→ **ASSIGNED TASK**
In the records below, take the line containing "fx_ccy_ : gmap Z Z;" and reproduce it and every subsequent line exactly, adding nothing.

-- MATERIAL TO PROCESS follows --

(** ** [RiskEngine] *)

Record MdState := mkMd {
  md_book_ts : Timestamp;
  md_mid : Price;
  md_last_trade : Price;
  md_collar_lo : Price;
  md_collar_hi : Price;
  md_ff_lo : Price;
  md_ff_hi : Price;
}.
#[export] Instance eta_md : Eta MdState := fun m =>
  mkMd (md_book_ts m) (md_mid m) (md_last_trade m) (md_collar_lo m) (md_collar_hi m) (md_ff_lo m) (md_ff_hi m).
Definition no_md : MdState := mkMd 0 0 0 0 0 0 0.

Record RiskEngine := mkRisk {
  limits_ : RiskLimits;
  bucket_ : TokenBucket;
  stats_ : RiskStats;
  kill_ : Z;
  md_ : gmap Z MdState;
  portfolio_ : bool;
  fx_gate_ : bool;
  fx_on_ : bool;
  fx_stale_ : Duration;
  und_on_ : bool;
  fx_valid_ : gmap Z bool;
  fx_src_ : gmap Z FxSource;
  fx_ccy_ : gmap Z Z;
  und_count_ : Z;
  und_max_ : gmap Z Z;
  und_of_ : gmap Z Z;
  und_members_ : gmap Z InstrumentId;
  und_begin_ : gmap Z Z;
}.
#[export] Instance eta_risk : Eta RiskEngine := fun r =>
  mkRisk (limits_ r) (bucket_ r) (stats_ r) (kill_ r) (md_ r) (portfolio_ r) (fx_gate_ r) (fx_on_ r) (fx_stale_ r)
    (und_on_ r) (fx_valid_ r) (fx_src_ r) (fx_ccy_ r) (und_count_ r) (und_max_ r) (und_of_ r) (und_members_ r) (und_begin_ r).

-- MATERIAL TO PROCESS concluded --

→ **RESULT OF THE EXERCISE**
  fx_ccy_ : gmap Z Z;
  und_count_ : Z;
  und_max_ : gmap Z Z;
  und_of_ : gmap Z Z;
  und_members_ : gmap Z InstrumentId;
  und_begin_ : gmap Z Z;
}.
#[export] Instance eta_risk : Eta RiskEngine := fun r =>
  mkRisk (limits_ r) (bucket_ r) (stats_ r) (kill_ r) (md_ r) (portfolio_ r) (fx_gate_ r) (fx_on_ r) (fx_stale_ r)
    (und_on_ r) (fx_valid_ r) (fx_src_ r) (fx_ccy_ r) (und_count_ r) (und_max_ r) (und_of_ r) (und_members_ r) (und_begin_ r).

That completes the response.